An Expensive Proposition: Among caregivers who currently employ paid full- or part-time help, nearly half (43%) spend more than $500 per week and 20% spend more than $1,000 per week on outside care. Most (65%) subsidize the cost of these services with the care recipient’s savings, while 52% reach into their own pockets to pay for care. Respondents who view themselves as primary caregivers (50%) are somewhat more likely to use the care recipient’s own insurance or savings to fund outside care than are supplemental caregivers (33%) or long-distance caregivers (37%).
Squeezed From all Sides: Caregivers rank “juggling caregiving with other work/personal commitments” as their number one problem, cited by 40% of respondents.
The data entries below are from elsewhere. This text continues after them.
(** One pass of the cleanup goroutine.
    src/internal/api/middleware/global_ratelimit.go:220-250 GlobalRateLimiter.cleanup *)
Definition cleanup (rl : GlobalRateLimiter) (now : instant) : GlobalRateLimiter :=
  {| g_rate := g_rate rl; g_window := g_window rl;
     clients := filter (λ ie, ¬ (resetAt ie.2 < now)) (clients rl); allowlist := allowlist rl |}.

(** src/internal/api/middleware/global_ratelimit.go:197-205 GlobalRateLimiter.Stats *)
Definition Stats (rl : GlobalRateLimiter) : Z * Z := (g_rate rl, Z.of_nat (size (clients rl))).

(** ** The abstract limiter

    One counter and the time it is reset.  [over] is the limiter's test that the
    window has ended: at its reset time, or only after it. *)

Definition window_step (over : Z → Z → bool) (rt w now : Z) (e : option authRateLimitEntry)
  : option authRateLimitEntry * verdict :=
  let fresh := (Some {| Count := 1; ResetAt := now + w |}, Served) in
  match e with
  | None => fresh
  | Some e =>
      if over (ResetAt e) now then fresh
      else if rt <=? Count e then (Some e, TooMany (ResetAt e - now))
      else (Some {| Count := Count e + 1; ResetAt := ResetAt e |}, Served)
  end.

(** A window has certainly ended [w] after its start, and not before its reset. *)
Definition over_ok (over : Z → Z → bool) : Prop :=
  ∀ reset now, over reset now = true → reset ≤ now.

(** Requests of one client that arrived in [T, T + w) and were served. *)
Definition in_window (T w : Z) (tv : Z * verdict) : Z :=
  if (T <=? tv.1) && (tv.1 <? T + w) && served tv.2 then 1 else 0.

Definition budget (rt : Z) : Z := Z.max 1 rt.

(** The requests counted in [T, T + w) so far are those of the current window if
    it began before [T], and at most one full window more otherwise. *)
Definition count_inv (rt w T : Z) (e : option authRateLimitEntry) (n : Z) : Prop :=
  match e with
  | None => n ≤ 0
  | Some e => 1 ≤ Count e ≤ budget rt ∧
              n ≤ (if ResetAt e - w <? T then Count e else budget rt + Count e)
  end.
(* ===== verification/Idempotency.v ===== *)
(** * Idempotency: replay of duplicate requests ([internal/api/middleware/idempotency.go])

    Requests run concurrently, so a request is a program counter, and each
    critical section, each access to the store and the call of the wrapped handler
    is one step.  The wrapped handler is the environment: it writes any response,
    or panics. *)

From S2P Require Import Prelude GoStrings Sha256 Http KVStore.
#[local] Open Scope Z_scope.

Module Idempotency.
Import Http KV.

(** ** Which requests are covered *)

Definition idempotencyHeader : string := "Idempotency-Key".
Definition idempotencyBucket : string := "idempotency".
Definition idempotencyTTLSecs : Z := 86400.

(** src/internal/api/middleware/idempotency.go:134-136 idempotencyMethod *)
Definition idempotencyMethod (m : string) : bool :=
  bool_decide (m = "POST" ∨ m = "PUT" ∨ m = "PATCH").

(** src/internal/api/middleware/idempotency.go:138-140 skipIdempotencyPath *)
Definition skipIdempotencyPath (path : string) : bool := HasPrefix path "/api/v1/auth/".

(** src/internal/api/middleware/idempotency.go:154-165 idempotencyAuthScope *)
Definition idempotencyAuthScope (r : Request) : string :=
  if decide (HeaderGet r "Authorization" ≠ "") then "authorization:" +:+ HeaderGet r "Authorization"
  else if decide (HeaderGet r "X-API-Key" ≠ "") then "api-key:" +:+ HeaderGet r "X-API-Key"
  else if decide (HeaderGet r "Cookie" ≠ "") then "cookie:" +:+ HeaderGet r "Cookie"
  else "anonymous".

(** src/internal/api/middleware/idempotency.go:142-152 scopedIdempotencyKey *)
Definition scopedIdempotencyKey (r : Request) (key body : string) : string :=
  Join [Method r; Path r; key;
        "auth=" +:+ Sha256.sha256_hex (idempotencyAuthScope r);
        "body=" +:+ Sha256.sha256_hex body] ":".

(** What the head of the middleware decides: run the handler without caching, refuse
    an unreadable body, or go on under a key. *)
Inductive admission := Bypass | BadRequest | Scoped (key : string).

(** src/internal/api/middleware/idempotency.go:45-64 IdempotencyMiddleware.head *)
Definition head_decision (kv_present : bool) (r : Request) (body : option string) : admission :=
  if negb (idempotencyMethod (Method r)) || skipIdempotencyPath (Path r) then Bypass
  else if decide (HeaderGet r idempotencyHeader = "") then Bypass
  else if negb kv_present then Bypass
  else match body with
       | None => BadRequest
       | Some b => Scoped (scopedIdempotencyKey r (HeaderGet r idempotencyHeader) b)
       end.

(** ** Responses *)

(** src/internal/api/middleware/idempotency.go:24-28 idempotencyEntry *)
Record idempotencyEntry := { StatusCode : Z; ContentType : string; Body : string }.

#[global] Instance entry_json : JSON idempotencyEntry := {|
  representable := λ e, in_i64 (StatusCode e);
  marshal := λ e, JObj [("status_code", JNum (StatusCode e));
                        ("headers", JObj [("Content-Type", JStr (ContentType e))]);
                        ("body", JBase64 (Body e))];
  unmarshal := λ j d,
    match j with
    | JObj fs =>
        st ← read_int "status_code" fs (StatusCode d);
        ct ← match jfield "headers" fs with
             | Some (JObj hs) => read_str "Content-Type" hs (ContentType d)
             | None | Some JNull => Some (ContentType d)
             | Some _ => None
             end;
        bd ← match jfield "body" fs with
             | Some (JBase64 b) => Some b
             | None => Some (Body d)
             | Some JNull => Some ""
             | Some _ => None
             end;
        Some {| StatusCode := st; ContentType := ct; Body := bd |}
    | JNull => Some d
    | _ => None
    end |}.

#[global] Instance entry_json_laws : JSONLaws idempotencyEntry.
Proof.
  split. intros [st ct bd] d Hr. unfold representable, entry_json, in_i64 in Hr. cbn in Hr.
  change (unmarshal (marshal {| StatusCode := st; ContentType := ct; Body := bd |}) d) with
    (st' ← (if decide (min_int64 ≤ st ≤ max_int64) then Some st else None);
     Some {| StatusCode := st'; ContentType := ct; Body := bd |}).
  by rewrite decide_True by done.
Qed.

Definition zero_entry : idempotencyEntry := {| StatusCode := 0; ContentType := ""; Body := "" |}.

(** What a handler does with its response writer. *)
Inductive action := AWriteHeader (code : Z) | AWrite (b : string) | AContentType (v : string).

(** The recorder and the writer under it: what it remembers, and what the client got.
    src/internal/api/middleware/idempotency.go:168-173 idempotencyRecorder *)
Record idempotencyRecorder := {
  status : Z; body : string; wroteHeader : bool; ctype : string;
  client_status : option Z; client_body : string }.

Definition new_recorder : idempotencyRecorder :=
  {| status := 200; body := ""; wroteHeader := false; ctype := ""; client_status := None;
     client_body := "" |}.

(** src/internal/api/middleware/idempotency.go:175-181 idempotencyRecorder.WriteHeader *)
Definition WriteHeader (r : idempotencyRecorder) (code : Z) : idempotencyRecorder :=
  if wroteHeader r then r
  else {| status := code; body := body r; wroteHeader := true; ctype := ctype r;
          client_status := match client_status r with Some c => Some c | None => Some code end;
          client_body := client_body r |}.

(** The writer underneath sends status 200 before the first byte.
    src/internal/api/middleware/idempotency.go:183-189 idempotencyRecorder.Write *)
Definition Write (r : idempotencyRecorder) (b : string) : idempotencyRecorder :=
  {| status := status r; body := body r +:+ b; wroteHeader := true; ctype := ctype r;
     client_status := match client_status r with Some c => Some c | None => Some 200 end;
     client_body := client_body r +:+ b |}.

Definition act (r : idempotencyRecorder) (a : action) : idempotencyRecorder :=
  match a with
  | AWriteHeader c => WriteHeader r c
  | AWrite b => Write r b
  | AContentType v => {| status := status r; body := body r; wroteHeader := wroteHeader r; ctype := v;
                         client_status := client_status r; client_body := client_body r |}
  end.

Definition record (acts : list action) : idempotencyRecorder := foldl act new_recorder acts.

(** src/internal/api/middleware/idempotency.go:116-125 IdempotencyMiddleware.entry *)
Definition cacheable (acts : list action) : option idempotencyEntry :=
  let r := record acts in
  if (200 <=? status r) && (status r <? 300)
  then Some {| StatusCode := status r; ContentType := ctype r; Body := body r |}
  else None.

(** ** Concurrent requests *)

Inductive outcome :=
| Conflict
| Replayed (e : idempotencyEntry)
| Executed (acts : list action)
| Panicked.

(** Where a request stands: about to read the cache, its handler running since a
    time, its response to be stored, about to clear its in-flight mark, done. *)
Inductive phase :=
| Checking
| InHandler (since : Z)
| Storing (e : idempotencyEntry) (acts : list action) (since : Z)
| Leaving (o : outcome)
| Done (o : outcome).

Definition active (ph : phase) : bool := match ph with Done _ => false | _ => true end.

(** The handler of the request runs or has run, and its outcome is not stored yet. *)
Definition executing (ph : phase) : option Z :=
  match ph with InHandler t | Storing _ _ t => Some t | _ => None end.

Section Server.
Context {S : Type} `{!KVStorer S idempotencyEntry}.

(** [stored] records the last successful write under each key, its time and the request that
    made it. *)
Record server := {
  clock : Z;
  kv : S;
  inFlight : gset string;
  requests : list (string * phase);
  stored : gmap string (Z * (nat * idempotencyEntry)) }.

Definition set_request (s : server) (j : nat) (k : string) (ph : phase) : list (string * phase) :=
  <[j := (k, ph)]> (requests s).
Other major problems include “providing care from a distance” (30%), “dealing with other family members” (27%), “coordinating care among doctors, care providers and outside specialists” (27%) and “handling care recipients’ emotional problems” (25%). Men are slightly more concerned than women with “providing care from a distance” (35% vs. 25%), while women are more concerned than men with “coping with their own emotions of fear, anger and guilt” (25% vs. 16%) and “handling care recipients’ emotional problems” (28% vs. 22%).
Male Caregiving Comes of Age: Surprisingly, an almost equal percentage of men and women describe themselves as primary caregivers. More than one-third of men (36%) and women (34%) identify themselves as the main providers of care, while roughly the same percentage (36% of men and 31% of women) get help from one or more paid care providers. Nearly one in six men (14%) and women (15%) live at a distance and spend most of their time coordinating care. Overall, women spend slightly more time providing and coordinating care than men, with 24% of the women surveyed spending more than 10 hours per week on care, compared with 20% of men.
Mothering Our Mothers: While 22% of the caregivers surveyed are caring for their fathers, twice as many (44%) are caring for their mothers. Other recipients of care include grandparents (10%), friends (7%), aunts/uncles (4%), spouses (4%) and brothers/sisters (2%). Male caregivers are equally as likely to be caring for their mothers as female caregivers.
The SeniorBridge Family Caregiver Study was conducted by an online research firm during April 2004. The survey polled 514 adult caregivers across the United States who currently spend (or recently spent) more than two hours per week caring for an aging friend or relative and have total annual household income of at least $100,000. While all of the caregivers surveyed provide or coordinate home-based care, 22% reside with the care recipient, 32% live within 10 miles of the care recipient’s home and 14% live more than 200 miles away. Roughly one-quarter (27%) of the respondents live more than 30 miles from the patients for whom they care.